と誘つてきたのである。併し何を買つていいか、さつぱり判らないから、その友人にカメラ屋までついてきてもらつた。

 目に入つたのが、ミノルタのα‐3xiとこのカメラで、散々に迷つてEOSにした。性能のちがひやスタイルの差異が理由ではなく、友人が使つてゐるんだから、きつと便利だらうと思つたのである。EF35‐80ミリが一緒になつて、さあ幾らだつたらう。五万円もしなかつたのは確かである。

 家に持ち帰つて、電池を入れ、レンズをつけ、シャッター・ボタンを軽く押すと、すつと焦点が合つたから驚いた。寫眞趣味を持たない家で育つたわたしが、それまでに触つたことがあるのはコニカのEEマチック・デラックスだけだつたから、オート・フォーカスの動作だけで

(ははあ。こいつは凄いなあ)

と感心して仕舞つた。無知の實例である。

 ところで面白いからとわたしを誘つた友人も、何がどう面白いのか、どうも曖昧だつたらしい。それで兎に角、撮りに行つた。中之島公園や北山植物園。教室に通ひもせず、教本を讀みもせず、撮つたのだから、いい度胸をしてゐた。

 それで撮れる。撮れはするが、はいさうですねと云ふしかない出來で、あの時周囲に批評精神に富んだ人物がゐなかつたのは、幸運だつたのかどうか。寫眞の批評は、それが一応でも寫眞になつてゐて成り立つものだから、酷評にも不足してゐたのは疑ひの余地が無い。

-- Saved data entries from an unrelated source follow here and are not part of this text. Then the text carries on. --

(* ===== verification/DynamicTables.v ===== *)
(** * Relocation and dynamic tables of a PS5 module

    The relocation table reads back as written, the dynamic table answers every
    tag the loader asks for with the value it was built from, and the offset
    chosen for a segment is the first one congruent with its address. *)

From Stdlib Require Import ZArith List Bool Lia String.
From S2P Require Import Prelude Bytes Writes ElfObject ModuleTables.
Import ListNotations.
Open Scope Z_scope.

(** ** Alignment *)

Lemma align_up_bounds value alignment :
  1 < alignment -> 0 <= value -> value + alignment <= 2 ^ 64 ->
  value <= align_up value alignment < value + alignment /\ align_up value alignment mod alignment = 0.
Proof.
  intros Ha Hv Hb. unfold align_up. replace (alignment <=? 1) with false by lia.
  rewrite (u64_small (value + _ - 1)) by lia.
  pose proof (Z.mod_pos_bound (value + alignment - 1) alignment ltac:(lia)) as M.
  pose proof (Z.div_mod (value + alignment - 1) alignment ltac:(lia)) as D.
  set (q := (value + alignment - 1) / alignment) in *.
  assert (Hq : value <= q * alignment < value + alignment) by nia.
  rewrite u64_small by lia. split; [lia|]. apply Z.mod_mul. lia.
Qed.

Lemma congruent_offset_bounds minimum address :
  0 <= minimum < 2 ^ 63 ->
  minimum <= congruent_offset minimum address <= minimum + kPage /\
  congruent_offset minimum address mod kPage = address mod kPage.
Proof.
  unfold congruent_offset, kPage. intros Hm.
  pose proof (Z.mod_pos_bound address 0x4000 ltac:(lia)) as R. set (r := address mod 0x4000) in *.
  destruct (minimum <=? r) eqn:E; to_prop; [split; [lia|apply Z.mod_small; lia]|].
  destruct (align_up_bounds (minimum - r) 0x4000 ltac:(lia) ltac:(lia) ltac:(lia)) as [B M].
  rewrite u64_small by lia. split; [lia|]. rewrite Z.add_mod, M, Z.add_0_l, Z.mod_mod by lia. apply Z.mod_small. lia.
Qed.

(** The file offset chosen for a segment is the least offset at or after
    the minimum that agrees with the segment's address modulo the page size,
    which is what the loader demands of a loadable segment. *)
Theorem congruent_offset_least minimum address :
  0 <= minimum < 2 ^ 63 ->
  minimum <= congruent_offset minimum address < 2 ^ 64 /\
  congruent_offset minimum address mod kPage = address mod kPage /\
  forall o, minimum <= o -> o mod kPage = address mod kPage -> congruent_offset minimum address <= o.
Proof.
  intros Hm. destruct (congruent_offset_bounds minimum address Hm) as [B M]. split; [unfold kPage in B; lia|].
  split; [exact M|]. intros o Ho Hr. revert B M. unfold congruent_offset, kPage in *.
  pose proof (Z.mod_pos_bound address 0x4000 ltac:(lia)) as R. set (r := address mod 0x4000) in *.
  destruct (minimum <=? r) eqn:E; to_prop; [intros; pose proof (Z.mod_le o 0x4000); lia|].
  destruct (align_up_bounds (minimum - r) 0x4000 ltac:(lia) ltac:(lia) ltac:(lia)) as [B M].
  rewrite u64_small by lia. intros _ _. assert (Hd : (o - r) mod 0x4000 = 0)
    by (rewrite Zminus_mod, Hr; rewrite (Z.mod_small r) by lia; rewrite Z.sub_diag; reflexivity).
  apply Z.mod_divide in Hd as [k Hk]; [|lia]. apply Z.mod_divide in M as [j Hj]; [|lia]. nia.
Qed.

Lemma congruent_offset_least_witness :
  0x4010 <= congruent_offset 0x4010 0x20008 < 2 ^ 64 /\
  congruent_offset 0x4010 0x20008 mod kPage = 0x20008 mod kPage /\
  forall o, 0x4010 <= o -> o mod kPage = 0x20008 mod kPage -> congruent_offset 0x4010 0x20008 <= o.
Proof. apply (congruent_offset_least 0x4010 0x20008). lia. Defined.

(** ** Tables of 64-bit words *)

(** Rows of [w] 64-bit words, written at [i * (8 * w)]. *)
Definition row_writes (at_ : Z) (row : list Z) : list write :=
  map (fun k => (at_ + 8 * Z.of_nat k, le_bytes 8 (nth k row 0))) (seq 0 (List.length row)).

Lemma row_writes_from at_ row n k :
  ascending (at_ + 8 * Z.of_nat k)
    (map (fun k => (at_ + 8 * Z.of_nat k, le_bytes 8 (nth k row 0))) (seq k n)) (at_ + 8 * Z.of_nat (k + n)).
Proof.
  revert k; induction n as [|n IH]; intros k; cbn [seq map ascending fst snd]; [lia|].
  split; [lia|]. rewrite size_le_bytes. specialize (IH (S k)).
  replace (S k + n)%nat with (k + S n)%nat in IH by lia.
  replace (at_ + 8 * Z.of_nat k + Z.of_nat 8) with (at_ + 8 * Z.of_nat (S k)) by lia. exact IH.
Qed.

Lemma row_writes_ascending at_ row : ascending at_ (row_writes at_ row) (at_ + 8 * size row).
Proof.
  pose proof (row_writes_from at_ row (List.length row) 0) as A.
  replace (at_ + 8 * Z.of_nat 0) with at_ in A by lia. exact A.
Qed.
Lemma program_header_ascending i h : ascending (header_at i) (program_header_writes i h) (header_at (i + 1)).
Proof.
  unfold program_header_writes, header_at. cbn [ascending fst snd]. rewrite ?size_le_bytes. repeat split; lia.
Qed.

Lemma headers_ascending headers : ascending 0x40 (headers_writes headers) (header_at (size headers)).
Proof.
  exact (ascending_flat_map (fun i => program_header_writes i (nth (Z.to_nat i) headers no_header)) header_at 0
    (List.length headers) (fun i _ => program_header_ascending i _)).
Qed.

Lemma bind_store_byte {B} l a v (k : Bytes -> outcome B) r :
  0 <= a -> a + 1 <= size l -> (size (put l a [u8 v]) = size l -> k (put l a [u8 v]) = r) ->
  bind (store l a v) k = r.
Proof.
  intros Ha Hl Hk. rewrite store_ok by lia. cbn [bind]. apply Hk. apply size_put; [lia|]. change (size [u8 v]) with 1. lia.
Qed.

Lemma mw_write_u16_ok data a v :
  0 <= a -> a + 2 <= size data -> size data < 2 ^ 64 -> mw_write_u16 data a v = Ok (put data a (le_bytes 2 v)).
Proof.
  intros Ha Hb Hs. unfold mw_write_u16. rewrite u64_small by lia.
  replace (a + 2 <=? size data) with true by lia. cbn [require bind].
  apply bind_store_byte; [lia|lia|intros S]. rewrite store_ok by lia. f_equal.
  change (a + 1) with (a + size [u8 v]).
  rewrite put_put_adjacent by (change (size [u8 v]) with 1; change (size [_]) with 1; lia).
  cbn [app le_bytes]. unfold u8. rewrite Z.shiftr_div_pow2 by lia. reflexivity.
Qed.

Lemma bind_mw_write_u16 {B} l a v (k : Bytes -> outcome B) r :
  0 <= a -> a + 2 <= size l -> size l < 2 ^ 64 ->
  (size (put l a (le_bytes 2 v)) = size l -> k (put l a (le_bytes 2 v)) = r) -> bind (mw_write_u16 l a v) k = r.
Proof.
  intros Ha Hl Hs Hk. rewrite mw_write_u16_ok by assumption. cbn [bind]. apply Hk. apply size_put; [lia|].
  rewrite size_le_bytes. lia.
Qed.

 かと云つて、さつさと棚に仕舞ひ込んでお終ひにならなかつたのは、寫眞の出來はどうあれ、撮るといふ行為が愉快だつたのだらう。でないとシグマの70-210ミリと400ミリは買はなかつた。三脚やカメラ・バッグも買はなかつたし、EF50ミリを追加もしなかつた。あの当時から物に頼つてゐたのだなあ。

 シャッターを切るだけで満足してゐたわたしに多少の変化をもたらしたのは、云ふまでもなく異性であつた。異性が隣にゐて、それを綺麗に撮りたいと思へなければ、カメラを使ふ意味がない。とはつきり考へたわけではないが、さういふ気分が濃厚にあつたのは間違ひない。あの当時の寫眞を見ると、まあ惡くはないなといふ気分と、文字にはしづらい気分が入り混ざる。

 かうやつて思ひ出すと、どうやらわたしは、カメラについても寫眞についても、知らないまま、カメラと寫眞で遊んでゐたらしい。それが稚拙でまた不完全であり、不徹底でもあつたとは、認めるのに吝かではない。拙劣な技術のまま、随分と遠廻りをしたのも、事實である。併し一方、その遠廻りが損ではなかつたとは、開き直りも含めて考へてゐる。さう考へる事情には、EOS1000を買つたのには、社交の一面といふ要素があつたかも知れないからで、その友人とは今も年に一ぺんは会ひ、寫眞を撮り、それから呑みに行く。

324 MZ‐5(ペンタックス)

 デジタル・カメラの惹句によくある、“タッチ・パネルで直感的な操作が可能”といふのは嘘…嘘が惡ければ誤魔化しである。画面をいちいち叩き、メニュ階層を下がるのが本当に合理的なら、フラグシップ機にダイヤルやレヴァが数多く配置される理由はどこにあるのか。

 被寫体までの適正な距離。

 適切な露光の為のシャッター速度と絞り値。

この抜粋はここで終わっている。